• A friendly and periodic reminder of the rules we use for fostering high SNR and quality conversation and interaction at Stormtrack: Forum rules

    P.S. - Nothing specific happened to prompt this message! No one is in trouble, there are no flame wars in effect, nor any inappropriate conversation ongoing. This is being posted sitewide as a casual refresher.

Accuweather App sending user location data

Joined
Mar 30, 2008
Messages
1,366
Location
Norman, OK
So this seems like a major invasion of privacy from accuweather. I'm not a fan of just sharing my location with apps to be shared with anyone and I imagine others aren't either.

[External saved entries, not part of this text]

Lemma emit_len s i w : w_len (emit s i w) = (w_len w + size_of_repr i)%N.
Proof. apply code_len_snoc. Qed.
Lemma emit_grows s i w : wfw w → grows [] w (emit s i w).
Proof.
  intros Hw. split; try done.
  - rewrite emit_len. lia.
  - intros a i'. apply get_instr_app_l.
  - intros a s'. apply slow_of_app.
  - by rewrite add_ends_nil.
  - constructor.
Qed.
Lemma wfw_loops_mono w w' :
  w_local_count w' = w_local_count w → w_top w ≤ w_top w' → (w_len w <= w_len w')%N →
  Forall (loop_ok w) (w_for_loops w) → Forall (loop_ok w') (w_for_loops w).
Proof.
  intros Hl Ht Hn H. eapply Forall_impl; [exact H|]. intros l (? & ? & ?). unfold loop_ok. rewrite Hl. repeat split; lia.
Qed.
Lemma emit_wfw s i w : wfw w → not_end i → wfw (emit s i w).
Proof.
  intros Hw Hi. pose proof (emit_len s i w) as Hl. pose proof (size_of_repr_pos i). split; try apply Hw.
  - simpl. apply Forall_app. split.
    + eapply Forall_impl; [apply Hw|]. simpl. intros x ?. rewrite Hl. lia.
    + apply Forall_singleton. simpl. rewrite Hl. lia.
  - apply Forall_app. split; [apply Hw|]. by apply Forall_singleton.
  - apply (wfw_loops_mono w); [done..|rewrite Hl; lia|apply Hw].
Qed.
Lemma emit_get s i w : get_instr (w_instrs (emit s i w)) (w_len w) = Some i.
Proof. apply get_instr_snoc. Qed.
Lemma emit_slow s i w : wfw w → slow_of (w_slow_args (emit s i w)) (w_len w) = Some s.
Proof. intros Hw. apply slow_of_snoc, Hw. Qed.
Definition gives_deep (e : ExprCompiled V TC D) : Prop := gives_expr e ∧ gives_object e.
Lemma Forall_deep (xs : list Expr) : Forall (on gives_deep) xs → Forall (on gives_expr) xs.
Proof. intros Hxs. eapply Forall_impl; [exact Hxs|]. by intros e []. Qed.
Lemma option_deep (o : option Expr) : on_option gives_deep o → on_option gives_expr o.
Proof. destruct o; [|done]. by intros []. Qed.
Lemma ir_gives :
  (∀ e, gives_deep e) ∧ (∀ c, gives_compr c) ∧ (∀ c, gives_clause c) ∧ (∀ a, gives_target a).
Proof.
  apply ir_induction. split.
  - intros v. split; [|done]. intros n sp. apply gives_ret.
  - intros x. split; [|done]. intros n sp. apply gives_get_local.
  - intros x. split; [|done]. intros n sp. apply gives_get_captured.
  - intros x. split; [|done]. intros n sp. apply gives_at_span.
  - intros xs Hxs. split; [|done]. intros n sp. simpl.
    apply gives_first; [by apply gives_on, Forall_deep|]. intros vs. apply gives_with_heap.
  - intros xs Hxs. split; [|done]. intros n sp. simpl.
    apply gives_first; [by apply gives_on, Forall_deep|]. intros vs. apply gives_with_heap.
  - intros xs Hxs. split; [|done]. intros n sp. simpl.
    apply gives_first; [|intros l; apply gives_at_span]. apply (gives_pairs _ after). eapply Forall_impl; [done|].
    intros [k v] [[Hk _] [Hv _]]. split; [apply Hk|apply Hv].
  - intros c Hc. split; [|done]. intros n sp. apply Hc.
  - intros c t f [Hc _] [Ht _] [Hf _]. split; [|done]. intros n sp. simpl. apply gives_first; [apply Hc|]. intros v.
    apply (gives_if (λ s, to_bool v (st_heap s))); eapply gives_nil; [apply Ht|apply Hf].
  - intros l a b c [Hl _] Ha Hb Hc. split; [|done]. intros n sp. simpl. apply gives_bind; [apply Hl|]. intros lv.
    apply gives_bind; [by apply gives_on_option, option_deep|]. intros av.
    apply gives_bind; [by apply gives_on_option, option_deep|]. intros bv.
    apply gives_first; [by apply gives_on_option, option_deep|]. intros cv. apply gives_at_span.
  - intros op e [He _]. split; [|exact He]. intros n sp. simpl. apply gives_first; [apply He|]. intros v. apply gives_at_span.
  - intros op a b [Ha _] [Hb _]. split; [|done]. intros n sp. simpl. apply gives_first; [apply Ha|]. intros v.
    apply (gives_if (λ s, Bool.eqb (to_bool v (st_heap s)) _)); [eapply gives_nil, Hb|apply gives_ret].
  - intros a b [Ha _] [Hb _]. split; [|done]. intros n sp. simpl. apply gives_bind; [apply Ha|]. intros _. apply Hb.
  - intros op a b [Ha _] [Hb _]. split; [|done]. intros n sp. simpl. apply gives_bind; [apply Ha|]. intros av.
    apply gives_first; [apply Hb|]. intros bv. apply gives_at_span.
  - intros a b c [Ha _] [Hb _] [Hc _]. split; [|done]. intros n sp. simpl. apply gives_bind; [apply Ha|]. intros av.
    apply gives_bind; [apply Hb|]. intros bv. apply gives_first; [apply Hc|]. intros cv. apply gives_at_span.
  - intros c [Hf Ho] Hp Ha Hk. split; [|done]. intros n sp.
    apply (gives_call n (span c) (node c)); auto using Forall_deep, option_deep.
  - intros d Hd. split; [|done]. intros n sp. simpl. apply gives_first; [|intros vs; apply gives_make_def].
    apply gives_defaults. eapply Forall_impl; [exact Hd|]. unfold on_default. intros p.
    destruct (node p) as [? ? [e|]| |]; try done. by intros [].
  - intros x cs [Hx _] Hcs n sp. rewrite compr_after_last. simpl. apply gives_then; [apply gives_with_heap|]. intros l.
    apply gives_first; [|intros u; apply gives_ret]. apply gives_clauses; [done|].
    apply gives_first; [eapply gives_nil, Hx|]. intros v. apply gives_at_span.
  - intros k v cs [Hk _] [Hv _] Hcs n sp. change (compr_assigned_after (ComprDict k v cs)) with (compr_assigned_after (ComprList k cs)).
    rewrite compr_after_last. simpl. apply gives_then; [apply gives_with_heap|]. intros d.
    apply gives_first; [|intros u; apply gives_ret]. apply gives_clauses; [done|].
    apply gives_first; [eapply gives_nil, Hk|]. intros kv.
    apply gives_first; [eapply gives_nil, Hv|]. intros vv. apply gives_at_span.
  - intros var over ifs Hvar [Hover _] Hifs n term Ht. simpl. apply gives_first; [apply Hover|]. intros o.
    apply gives_for_loop. intros it x. apply gives_first; [eapply gives_nil, Hvar|]. intros u.
    apply gives_ifs; [by apply Forall_deep|done].
  - intros e field [He _] n sp v. simpl. apply gives_first; [apply He|]. intros o. apply gives_at_span.
  - intros a i [Ha _] [Hi _] n sp v. simpl. apply gives_bind; [apply Ha|]. intros av.
    apply gives_first; [apply Hi|]. intros iv. apply gives_at_span.
  - intros xs Hxs n sp v s u s'. simpl. intros Hs.
    destruct (at_span sp (unpack (length xs) v) s) as [[vs s1|o]|] eqn:Hu; [|done..]. simpl in Hs.
    assert (length vs = length xs) as Hlen.
    { unfold at_span in Hu. destruct (unpack (length xs) v (st_heap s)) as [[vs'|e|f] h] eqn:Hun; [|done..].
      unfold ret in Hu. simplify_eq. by apply unpack_len in Hun. }
    apply gives_at_span in Hu as [G _].
    edestruct (gives_assign_list (λ x : Spanned (AssignCompiledValue V TC D), assign n (span x) (node x))
      (λ x, target_assigned_after (node x)) xs) as [G2 A2]; [|by rewrite Hlen|exact Hs|split; [by etrans|done]].
    eapply Forall_impl; [exact Hxs|]. intros x Hx w. apply Hx.
  - intros x n sp v. apply gives_set_local.
  - intros x n sp v. apply gives_set_captured.
  - intros x name n sp v. simpl. apply gives_first; [apply gives_at_span|]. intros u. apply gives_grown.
    intros s a s' [= <- <-]. apply grown_heap.
Qed.
Lemma eval_gives n e : gives (assigned_after (node e)) (eval n (span e) (node e)).
Proof. apply ir_gives. Qed.
Lemma assign_gives n (a : Spanned (AssignCompiledValue V TC D)) v :
  gives (target_assigned_after (node a)) (assign n (span a) (node a) v).
Proof. apply ir_gives. Qed.

(** ** Statements *)

Lemma gives_modify n lhs op sp (rhs : Expr) :
  gives (modify_assigned_after lhs ++ assigned_after (node rhs)) (modify n lhs op sp rhs).
Proof.
  destruct lhs as [o field|a i|x|x|x]; simpl.
  - apply gives_bind; [apply eval_gives|]. intros ov. apply gives_then; [apply gives_at_span|]. intros l.
    apply gives_first; [apply eval_gives|]. intros r. apply gives_first; [apply gives_at_span|]. intros v. apply gives_at_span.
  - rewrite <- app_assoc. apply gives_bind; [apply eval_gives|]. intros av. apply gives_bind; [apply eval_gives|]. intros iv.
    apply gives_then; [apply gives_at_span|]. intros l.
    apply gives_first; [apply eval_gives|]. intros r. apply gives_first; [apply gives_at_span|]. intros v. apply gives_at_span.
  - apply (gives_bind [_]); [apply gives_get_local|]. intros l. apply gives_first; [apply eval_gives|]. intros r.
    apply gives_first; [apply gives_at_span|]. intros v. eapply gives_nil, gives_set_local.
  - apply gives_then; [apply gives_get_captured|]. intros l. apply gives_first; [apply eval_gives|]. intros r.
    apply gives_first; [apply gives_at_span|]. intros v. apply gives_set_captured.
  - apply gives_then; [apply gives_at_span|]. intros l. apply gives_first; [apply eval_gives|]. intros r.
    apply gives_first; [apply gives_at_span|]. intros v. apply gives_grown. intros s a s' [= <- <-]. apply grown_heap.
Qed.

Lemma gives_exec_list {A} (f : A → St V H → option (out Flow)) (l : list A) :
  Forall (λ x, gives [] (f x)) l → gives [] (exec_list f l).
Proof.
  induction 1 as [|x l Hx Hl IH]; [apply gives_ret|]. apply gives_first; [done|]. intros []; [exact IH|apply gives_ret..].
Qed.
Lemma gives_collect_garbage : gives [] (λ s, ret FlowNext (collect_garbage s)).
Proof.
  apply gives_grown. intros s a s'. unfold collect_garbage. destruct (possible_gc (st_heap s)) as [f h]. intros [= <- <-].
  split; simpl; [apply length_map|]. intros x v Hx. exists (f v). by rewrite list_lookup_fmap, Hx.
Qed.
Lemma gives_return_value hrt sp v : gives [] (return_value (E:=E) hrt sp v).
Proof.
  unfold return_value. destruct hrt; [|by intros s a s']. apply gives_first; [apply gives_at_span|]. intros _.
  intros s a s'. done.
Qed.
Lemma exec_gives n hrt (c : StmtCompiled V TC D) :
  ∀ its sp, gives (stmt_assigned_after c) (exec n hrt its sp c).
Proof.
  induction c as [|e|e|lhs ty rhs|lhs op rhs|c t f Ht Hf|var over body Hb| |] using stmt_induction; intros its sp; simpl.
  - apply gives_collect_garbage.
  - intros s a s' Hs. destruct (eval n (span e) (node e) (stop_iterators its s)) as [[v s1|o]|] eqn:He; [|done..].
    simpl in Hs. apply eval_gives in He as [G _]. apply gives_return_value in Hs as [G' _].
    split; [|by intros x []%elem_of_nil]. etrans; [|etrans; [exact G|exact G']]. apply (grown_heap s).
  - apply gives_first; [apply eval_gives|]. intros v. apply gives_ret.
  - apply (gives_mono (assigned_after (node rhs) ++ target_assigned_after (node lhs))); [|intros x; rewrite !elem_of_app; tauto].
    apply gives_bind; [apply eval_gives|]. intros v. apply gives_then.
    { destruct ty as [ty|]; [apply gives_at_span|apply gives_ret]. }
    intros u. apply gives_first; [apply assign_gives|]. intros _. apply gives_ret.
  - apply (gives_mono (modify_assigned_after lhs ++ assigned_after (node rhs))); [|intros x; rewrite !elem_of_app; tauto].
    apply gives_first; [apply gives_modify|]. intros _. apply gives_ret.
  - apply gives_first; [apply eval_gives|]. intros v.
    apply (gives_if (λ s, to_bool v (st_heap s))); apply gives_exec_list; (eapply Forall_impl; [done|]);
      intros x Hx; eapply gives_nil, Hx.
  - apply gives_first; [apply eval_gives|]. intros o. apply gives_first; [|intros _; apply gives_ret].
    apply gives_for_loop. intros it x. apply gives_first; [eapply gives_nil, assign_gives|]. intros _.
    apply gives_exec_list. eapply Forall_impl; [exact Hb|]. intros y Hy. eapply gives_nil, Hy.
  - apply gives_ret.
  - apply gives_ret.
Qed.
End assigned.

Users dump AccuWeather iPhone app after learning it sends location data to a third party

AccuWeather’s iOS app may be up to something fishy. Security researcher Will Strafach published a warning about the popular weather app’s behavior on Medium and users appear to be paying attention.

According to Strafach’s Medium post, the AccuWeather app requests location permission from users not to provide customized location-based weather data but to send some quite specific geodata to a third-party company called RevealMobile.

https://techcrunch.com/2017/08/22/accuweather-revealmobile-ios/
 
Didn't Uber also take some heat earlier this year (or last year) for getting caught doing that? I wouldn't be surprised if there were other apps doing the same thing. Even though I use an Android device, I still never have downloaded AccuWeather's app. I did have Uber for awhile, though, but have since stopped driving for them and also uninstalled the app (even though I heard that won't stop them from collecting information from your device - which if true I don't know how to remedy without doing a factory reset of the entire device).
 
Although this is definitely bad and a disturbing revelation, it must be pointed out Google and Facebook are doing this on a much grander scale. And with essentially a voluntary free pass granted by all users of both of those services.
 
In related news, AccuWeather released this statement:

The most precious gift you have when hordes of shoppers are bearing down on you is time. Time to plan. Time to gather up your family and friends and get to the shopping mall before the other shoppers arrive. When the sale – which was a surprise to some – started in Moore, Oklahoma on August 21st, 2017, it was not a surprise to the user’s of AccuWeather’s iPhone app. Our users had more than 15 minutes of advance notice that the sale was going to happen thanks to our industry leading partnership with Reveal Mobile. No NWS sale warnings where in effect at the time. This isn’t the first time AccuWeather has provided its clients with a superior service in the backyard of the NOAA Sale Prediction Center.
 
Didn't Uber also take some heat earlier this year (or last year) for getting caught doing that? I wouldn't be surprised if there were other apps doing the same thing. Even though I use an Android device, I still never have downloaded AccuWeather's app. I did have Uber for awhile, though, but have since stopped driving for them and also uninstalled the app (even though I heard that won't stop them from collecting information from your device - which if true I don't know how to remedy without doing a factory reset of the entire device).

The thing with Uber was a little more insidious, if that's possible. What their app actually did was leave a bit of code on your phone which wasn't erased if you deleted the app, that more or less gave your phone a fixed ID pegged to your user account - kind of like a cookie. Uber did this as part of an effort to evade law enforcement in places where Uber's business was illegal; if an already-had-an-account user's phone showed up as creating a new account in a city where Uber was having problems with the law, it was assumed the phone belonged to a cop trying to catch drivers, and the app was programmed to give fake locations and driver names and never provide a real ride to that phone again.

Oh - and they also geofenced Apple HQ (yes, the actual Apple headquarters) so that if the app detected the phone was on Apple's campus, it would return fake source code omitting the phone-tagging features so that any Apple engineers scrutinizing the app would never discover the bad parts.
 
I still remember their little "Weather Duties Act" stunt from Santorum and company.
 
They probably have reason not to - but a lot of their fears are likely overblown. He can't just sign a paper and eliminate forecasting as they worry about. But things they shouldn't be doing - like providing on duty mets to multi-million dollar events like NASCAR and SEC Football will probably get axed. That's clearly a private sector role.